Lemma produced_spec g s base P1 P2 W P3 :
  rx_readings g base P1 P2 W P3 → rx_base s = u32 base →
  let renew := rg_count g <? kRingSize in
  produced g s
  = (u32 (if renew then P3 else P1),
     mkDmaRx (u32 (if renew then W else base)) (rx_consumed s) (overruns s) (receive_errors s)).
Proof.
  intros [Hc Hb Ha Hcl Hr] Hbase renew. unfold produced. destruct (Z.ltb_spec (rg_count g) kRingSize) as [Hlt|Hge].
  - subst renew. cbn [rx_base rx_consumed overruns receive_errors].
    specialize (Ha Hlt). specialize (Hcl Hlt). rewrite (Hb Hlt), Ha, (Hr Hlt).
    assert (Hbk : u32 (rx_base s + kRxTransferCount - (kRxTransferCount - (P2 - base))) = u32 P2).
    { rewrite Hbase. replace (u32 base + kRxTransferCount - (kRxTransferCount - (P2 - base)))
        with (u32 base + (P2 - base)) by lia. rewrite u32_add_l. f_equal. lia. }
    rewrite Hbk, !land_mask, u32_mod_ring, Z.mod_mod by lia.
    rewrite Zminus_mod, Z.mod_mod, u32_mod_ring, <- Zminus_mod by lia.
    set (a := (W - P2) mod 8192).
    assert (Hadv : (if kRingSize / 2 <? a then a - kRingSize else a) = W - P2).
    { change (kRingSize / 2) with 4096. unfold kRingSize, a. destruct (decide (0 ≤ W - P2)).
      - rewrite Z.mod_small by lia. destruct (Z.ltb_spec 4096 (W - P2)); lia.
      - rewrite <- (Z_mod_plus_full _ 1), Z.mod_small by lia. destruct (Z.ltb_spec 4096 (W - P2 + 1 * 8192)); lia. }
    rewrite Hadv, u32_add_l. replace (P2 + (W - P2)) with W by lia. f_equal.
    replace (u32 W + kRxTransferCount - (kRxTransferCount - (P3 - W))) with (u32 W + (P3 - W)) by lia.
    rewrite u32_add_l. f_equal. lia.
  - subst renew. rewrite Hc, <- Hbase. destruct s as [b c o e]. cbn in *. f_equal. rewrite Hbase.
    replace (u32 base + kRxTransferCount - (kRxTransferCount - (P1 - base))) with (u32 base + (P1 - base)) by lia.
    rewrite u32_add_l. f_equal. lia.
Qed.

- - - - - - -

- _Exercise objective_: Find the lines in the records that contain the word "overruns", then copy every one of them.

- _Completed task_:
     mkDmaRx (u32 (if renew then W else base)) (rx_consumed s) (overruns s) (receive_errors s)).
  - subst renew. cbn [rx_base rx_consumed overruns receive_errors].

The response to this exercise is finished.